Problem: Check every line below for the word "revert" and show those that hold it.

START Data provided

(* ===== verification/Bitarithm.v ===== *)
(** * core/bitarithm.c: bit arithmetic on [unsigned]

    The three functions of the file, with both compile-time variants of
    [bitarithm_msb], and the theorems that relate them to [Z.log2],
    [Z.testbit] and the number of set bits. [bitarithm_lsb] is what the
    scheduler uses to find the first non-empty run queue. *)

From S2P Require Import Prelude.
Open Scope Z_scope.

(** The branch compiled when [ARCH_32_BIT] holds. *)
Definition bitarithm_msb (v : Z) : Z :=
  let r := Z.shiftl (b2z (65535 <? v)) 4 in
  let v := Z.shiftr v r in
  let shift := Z.shiftl (b2z (255 <? v)) 3 in
  let v := Z.shiftr v shift in
  let r := Z.lor r shift in
  let shift := Z.shiftl (b2z (15 <? v)) 2 in
  let v := Z.shiftr v shift in
  let r := Z.lor r shift in
  let shift := Z.shiftl (b2z (3 <? v)) 1 in
  let v := Z.shiftr v shift in
  let r := Z.lor r shift in
  Z.lor r (Z.shiftr v 1).

(** The [while (v >>= 1) r++] loop of the other architectures. *)
Fixpoint bitarithm_msb_loop (fuel : nat) (v r : Z) : result Z :=
  match fuel with
  | O => Fault OutOfFuel
  | S fuel =>
      let v := Z.shiftr v 1 in
      if v =? 0 then Ok r else bitarithm_msb_loop fuel v (r + 1)
  end.

Definition bitarithm_msb_generic (v : Z) : result Z := bitarithm_msb_loop 32 v 0.

(** The loop has no exit for [v = 0]; 33 rounds see every bit of an
    [unsigned]. *)
Fixpoint bitarithm_lsb_loop (fuel : nat) (v r : Z) : result Z :=
  match fuel with
  | O => Fault OutOfFuel
  | S fuel =>
      if Z.land v 1 =? 0 then bitarithm_lsb_loop fuel (Z.shiftr v 1) (r + 1)
      else Ok r
  end.

Definition bitarithm_lsb (v : Z) : result Z := bitarithm_lsb_loop 33 v 0.

Fixpoint bitarithm_bits_set_loop (fuel : nat) (v c : Z) : result Z :=
  match fuel with
  | O => Fault OutOfFuel
  | S fuel =>
      if v =? 0 then Ok c
      else bitarithm_bits_set_loop fuel (Z.land v (u32 (v - 1))) (c + 1)
  end.

Definition bitarithm_bits_set (v : Z) : result Z := bitarithm_bits_set_loop 33 v 0.

(** The reference: how many of the 32 positions hold a one. *)
Definition ones (n : nat) (v : Z) : Z :=
  Z.of_nat (length (filter (λ i, Z.testbit v i = true) (seqZ 0 (Z.of_nat n)))).

(** ** Most significant bit *)

Lemma log2_between v c : 0 <= c → 2 ^ c <= v < 2 ^ (c + 1) → Z.log2 v = c.
Proof. intros. apply Z.log2_unique; lia. Qed.

Lemma log2_shiftr v s :
  0 <= s → 2 ^ s <= v → Z.log2 v = s + Z.log2 (Z.shiftr v s).
Proof.
  intros Hs Hv. rewrite Z.log2_shiftr by lia.
  assert (s <= Z.log2 v) by (apply Z.log2_le_pow2; lia). lia.
Qed.

(** One round of the binary search: comparing with [2^s - 1] decides whether
    [s] more positions are skipped. *)
Lemma msb_round v s :
  0 < s → 0 < v < 2 ^ (2 * s) →
  let sh := if 2 ^ s - 1 <? v then s else 0 in
  0 < Z.shiftr v sh < 2 ^ s ∧ Z.log2 v = sh + Z.log2 (Z.shiftr v sh).
Proof.
  intros Hs [Hp Hv]. simpl. destruct (Z.ltb_spec (2 ^ s - 1) v).
  - split; [|by apply log2_shiftr; lia].
    rewrite Z.shiftr_div_pow2 by lia.
    replace (2 * s) with (s + s) in Hv by lia. rewrite Z.pow_add_r in Hv by lia.
    split; [apply Z.div_str_pos | apply Z.div_lt_upper_bound]; lia.
  - rewrite Z.shiftr_0_r. lia.
Qed.

Lemma shift_b2z (b : bool) k : 0 <= k → Z.shiftl (b2z b) k = if b then 2 ^ k else 0.
Proof. intros. destruct b; simpl b2z; rewrite Z.shiftl_mul_pow2; lia. Qed.

Lemma bitarithm_msb_log2 v : 0 < v < 2 ^ 32 → bitarithm_msb v = Z.log2 v.
Proof.
  intros Hv. unfold bitarithm_msb. rewrite !shift_b2z by lia.
  pose proof (msb_round v 16 ltac:(lia) Hv) as [H1 E1].
  change (2 ^ 16 - 1) with 65535 in *. change (2 ^ 4) with 16.
  set (r1 := if 65535 <? v then 16 else 0) in *. set (v1 := Z.shiftr v r1) in *.
  pose proof (msb_round v1 8 ltac:(lia) H1) as [H2 E2].
  change (2 ^ 8 - 1) with 255 in *. change (2 ^ 3) with 8.
  set (r2 := if 255 <? v1 then 8 else 0) in *. set (v2 := Z.shiftr v1 r2) in *.
  pose proof (msb_round v2 4 ltac:(lia) H2) as [H3 E3].
  change (2 ^ 4 - 1) with 15 in *. change (2 ^ 2) with 4.
  set (r3 := if 15 <? v2 then 4 else 0) in *. set (v3 := Z.shiftr v2 r3) in *.
  pose proof (msb_round v3 2 ltac:(lia) H3) as [H4 E4].
  change (2 ^ 2 - 1) with 3 in *. change (2 ^ 1) with 2.
  set (r4 := if 3 <? v3 then 2 else 0) in *. set (v4 := Z.shiftr v3 r4) in *.
  rewrite E1, E2, E3, E4.
  assert (Z.shiftr v4 1 = Z.log2 v4 ∧ (v4 = 1 ∨ v4 = 2 ∨ v4 = 3)) as [-> Hv4].
  { assert (v4 = 1 ∨ v4 = 2 ∨ v4 = 3) as [-> | [-> | ->]] by lia; auto. }
  unfold r1, r2, r3, r4 in *.
  destruct Hv4 as [-> | [-> | ->]];
    destruct (65535 <? v), (255 <? v1), (15 <? v2), (3 <? v3); reflexivity.
Qed.

Lemma bitarithm_msb_loop_log2 fuel v r :
  0 < v → Z.log2 v < Z.of_nat fuel →
  bitarithm_msb_loop fuel v r = Ok (r + Z.log2 v).
Proof.
  revert v r. induction fuel as [|fuel IH]; intros v r Hv Hf.
  { pose proof (Z.log2_nonneg v). lia. }
  cbn [bitarithm_msb_loop]. destruct (Z.eqb_spec (Z.shiftr v 1) 0) as [E|E].
  - rewrite Z.shiftr_div_pow2 in E by lia. change (2 ^ 1) with 2 in E.
    assert (v = 1) as -> by dlia. simpl. f_equal; lia.
  - rewrite Z.shiftr_div_pow2 in * by lia. change (2 ^ 1) with 2 in *.
    assert (0 < v / 2) by dlia.
    assert (Z.log2 v = 1 + Z.log2 (v / 2)).
    { pose proof (log2_shiftr v 1 ltac:(lia)) as HH.
      rewrite Z.shiftr_div_pow2 in HH by lia. apply HH. simpl. dlia. }
    rewrite IH by lia. f_equal; lia.
Qed.

(** ** Least significant bit *)

Lemma land_1 v : Z.land v 1 = v mod 2.
Proof. change 1 with (Z.ones 1). rewrite Z.land_ones by lia. reflexivity. Qed.

Lemma testbit_half v i : 0 <= i → Z.testbit (v / 2) i = Z.testbit v (i + 1).
Proof. intros. rewrite Z.add_1_r. by apply Z.div2_bits. Qed.

Lemma testbit_0_mod v : Z.testbit v 0 = negb (v mod 2 =? 0).
Proof.
  pose proof (Z.bit0_mod v) as H. rewrite <- H. by destruct (Z.testbit v 0).
Qed.

Lemma bitarithm_lsb_loop_spec fuel v r :
  0 < v < 2 ^ Z.of_nat fuel →
  ∃ k, bitarithm_lsb_loop fuel v r = Ok (r + k) ∧ 0 <= k < Z.of_nat fuel ∧
       Z.testbit v k = true ∧ ∀ i, 0 <= i < k → Z.testbit v i = false.
Proof.
  revert v r. induction fuel as [|fuel IH]; intros v r Hv.
  { simpl in Hv. lia. }
  cbn [bitarithm_lsb_loop]. rewrite land_1.
  destruct (Z.eqb_spec (v mod 2) 0) as [E|E].
  - rewrite Z.shiftr_div_pow2 by lia. change (2 ^ 1) with 2.
    rewrite Nat2Z.inj_succ, Z.pow_succ_r in Hv by lia.
    destruct (IH (v / 2) (r + 1)) as (k & Hk & Hr & Ht & Hl); [dlia|].
    exists (k + 1). split; [rewrite Hk; f_equal; lia|]. split; [lia|].
    split.
    + by rewrite <- testbit_half by lia.
    + intros i Hi. destruct (decide (i = 0)) as [->|].
      * by rewrite testbit_0_mod, E.
      * replace i with (i - 1 + 1) by lia. rewrite <- testbit_half by lia.
        apply Hl. lia.
  - exists 0. rewrite Z.add_0_r. split; [done|]. split; [lia|]. split; [|lia].
    rewrite testbit_0_mod. by apply Z.eqb_neq in E as ->.
Qed.

Lemma bitarithm_lsb_spec v :
  0 < v < 2 ^ 32 →
  ∃ k, bitarithm_lsb v = Ok k ∧ 0 <= k < 32 ∧
       Z.testbit v k = true ∧ ∀ i, 0 <= i < k → Z.testbit v i = false.
Proof.
  intros Hv.
  destruct (bitarithm_lsb_loop_spec 33 v 0) as (k & Hk & Hr & Ht & Hl).
  { change (Z.of_nat 33) with 33. lia. }
  exists k. split; [exact Hk|]. split; [|done].
  destruct (decide (k < 32)); [lia|].
  rewrite Z.bits_above_log2 in Ht; [done|lia|]. apply Z.log2_lt_pow2; [lia|].
  apply Z.lt_le_trans with (2 ^ 32); [lia|]. apply Z.pow_le_mono_r; lia.
Qed.

Lemma bitarithm_lsb_zero : bitarithm_lsb 0 = Fault OutOfFuel.
Proof. reflexivity. Qed.

(** ** Population count *)

Lemma testbit_clear_lowest_odd w i :
  0 <= i → Z.testbit (Z.land (2 * w + 1) (2 * w)) i = Z.testbit (2 * w) i.
Proof.
  intros Hi. rewrite Z.land_spec.
  destruct (decide (i = 0)) as [->|].
  - rewrite Z.testbit_even_0, andb_false_r. done.
  - replace i with (Z.succ (i - 1)) by lia.
    rewrite Z.testbit_odd_succ, Z.testbit_even_succ by lia. apply andb_diag.
Qed.

Lemma land_pred_odd w : Z.land (2 * w + 1) (2 * w + 1 - 1) = 2 * w.
Proof.
  replace (2 * w + 1 - 1) with (2 * w) by lia.
  apply Z.bits_inj'. intros. by apply testbit_clear_lowest_odd.
Qed.

Lemma land_pred_even w : Z.land (2 * w) (2 * w - 1) = 2 * Z.land w (w - 1).
Proof.
  replace (2 * w - 1) with (2 * (w - 1) + 1) by lia.
  apply Z.bits_inj'. intros i Hi. rewrite Z.land_spec.
  destruct (decide (i = 0)) as [->|].
  - rewrite !Z.testbit_even_0. done.
  - replace i with (Z.succ (i - 1)) by lia.
    rewrite Z.testbit_odd_succ, !Z.testbit_even_succ, Z.land_spec by lia. done.
Qed.

(** [ones] reads the bits one position at a time. *)
Lemma ones_shift n v : ones (S n) v = b2z (Z.testbit v 0) + ones n (v / 2).
Proof.
  unfold ones. rewrite Nat2Z.inj_succ.
  rewrite seqZ_cons by lia. rewrite Z.pred_succ.
  rewrite filter_cons.
  assert (∀ l : list Z, Forall (λ i, 0 <= i) l →
    length (filter (λ i, Z.testbit v i = true) (Z.succ <$> l)) =
    length (filter (λ i, Z.testbit (v / 2) i = true) l)) as Hsucc.
  { induction l as [|x l IH]; [done|]. intros [Hx Hl]%Forall_cons_1.
    rewrite fmap_cons, !filter_cons.
    rewrite (testbit_half v x Hx), <- Z.add_1_r.
    case_decide; simpl; rewrite IH by done; done. }
  assert (seqZ (Z.succ 0) (Z.of_nat n) = Z.succ <$> seqZ 0 (Z.of_nat n)) as ->.
  { change (Z.succ 0) with (1 + 0). rewrite <- fmap_add_seqZ.
    apply list_fmap_ext. intros; lia. }
  assert (Forall (λ i, 0 <= i) (seqZ 0 (Z.of_nat n))).
  { apply Forall_lookup_2. intros i x Hx%lookup_seqZ. lia. }
  case_decide as Hb.
  - cbn [length]. rewrite Hsucc by done. rewrite Hb. simpl b2z. lia.
  - apply not_true_is_false in Hb. rewrite Hb, Hsucc by done. simpl. lia.
Qed.

Lemma ones_0 n : ones n 0 = 0.
Proof.
  induction n as [|n IH]; [done|]. rewrite ones_shift. simpl. exact IH.
Qed.

Lemma ones_lt n v : ones n v < Z.of_nat (S n).
Proof.
  unfold ones. pose proof (length_filter (λ i, Z.testbit v i = true) (seqZ 0 (Z.of_nat n))).
  rewrite length_seqZ in *. lia.
Qed.

Lemma ones_nonneg n v : 0 <= ones n v.
Proof. unfold ones. lia. Qed.

(** Clearing the lowest set bit takes exactly one off the count. *)
Lemma ones_clear_lowest n v :
  0 < v < 2 ^ Z.of_nat n → ones n v = 1 + ones n (Z.land v (v - 1)).
Proof.
  revert v. induction n as [|n IH]; intros v Hv; [simpl in Hv; lia|].
  rewrite Nat2Z.inj_succ, Z.pow_succ_r in Hv by lia.
  rewrite !ones_shift.
  destruct (Z.Even_or_Odd v) as [[w ->] | [w ->]].
  - rewrite land_pred_even, !Z.testbit_even_0. simpl.
    rewrite !(Z.mul_comm 2), !Z.div_mul by lia. rewrite IH by lia. lia.
  - rewrite land_pred_odd, Z.testbit_even_0, Z.testbit_odd_0.
    rewrite (Z.mul_comm 2), Z.div_add_l, Z.div_mul by lia.
    simpl b2z. change (1 / 2) with 0. rewrite Z.add_0_r. lia.
Qed.

Lemma bitarithm_bits_set_loop_spec fuel n v c :
  0 <= v < 2 ^ Z.of_nat n → (n <= 32)%nat → ones n v < Z.of_nat fuel →
  bitarithm_bits_set_loop fuel v c = Ok (c + ones n v).
Proof.
  revert v c. induction fuel as [|fuel IH]; intros v c Hv Hn Hf.
  { pose proof (ones_nonneg n v). lia. }
  simpl. destruct (Z.eqb_spec v 0) as [->|E].
  - rewrite ones_0. f_equal; lia.
  - assert (v < 2 ^ 32) by (apply Z.lt_le_trans with (2 ^ Z.of_nat n);
      [lia | apply Z.pow_le_mono_r; lia]).
    assert (u32 (v - 1) = v - 1) as -> by (unfold u32; rewrite Z.mod_small; lia).
    pose proof (ones_clear_lowest n v ltac:(lia)) as Hc.
    rewrite IH; [f_equal; lia| |done|lia].
    apply land_bound; lia.
Qed.

(** ** Properties *)

(** On every non-zero [unsigned], [bitarithm_msb] as compiled for 32-bit
    targets returns the index of the highest set bit, terminating and agreeing
    with the portable shift loop of the other targets. *)
Theorem bitarithm_msb_correct v :
  0 < v < 2 ^ 32 →
  bitarithm_msb v = Z.log2 v ∧ bitarithm_msb_generic v = Ok (bitarithm_msb v).
Proof.
  intros Hv. rewrite bitarithm_msb_log2 by done. split; [done|].
  apply bitarithm_msb_loop_log2; [lia|]. apply Z.log2_lt_pow2; lia.
Qed.

Lemma bitarithm_msb_correct_witness :
  bitarithm_msb 40 = Z.log2 40 ∧ bitarithm_msb_generic 40 = Ok (bitarithm_msb 40).
Proof. apply (bitarithm_msb_correct 40). lia. Defined.

(** C40: [bitarithm_bits_set] terminates on every [unsigned] and returns its
    number of set bits. *)
Theorem bitarithm_bits_set_correct v :
  0 <= v < 2 ^ 32 → bitarithm_bits_set v = Ok (ones 32 v).
Proof.
  intros Hv. unfold bitarithm_bits_set.
  rewrite (bitarithm_bits_set_loop_spec 33 32) by (done || apply ones_lt).
  done.
Qed.

Lemma bitarithm_bits_set_correct_witness :
  bitarithm_bits_set 4294967295 = Ok (ones 32 4294967295).
Proof. apply (bitarithm_bits_set_correct 4294967295). lia. Defined.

END Data provided

Solution for this problem:
  revert v r. induction fuel as [|fuel IH]; intros v r Hv Hf.
  revert v r. induction fuel as [|fuel IH]; intros v r Hv.
  revert v. induction n as [|n IH]; intros v Hv; [simpl in Hv; lia|].
  revert v c. induction fuel as [|fuel IH]; intros v c Hv Hn Hf.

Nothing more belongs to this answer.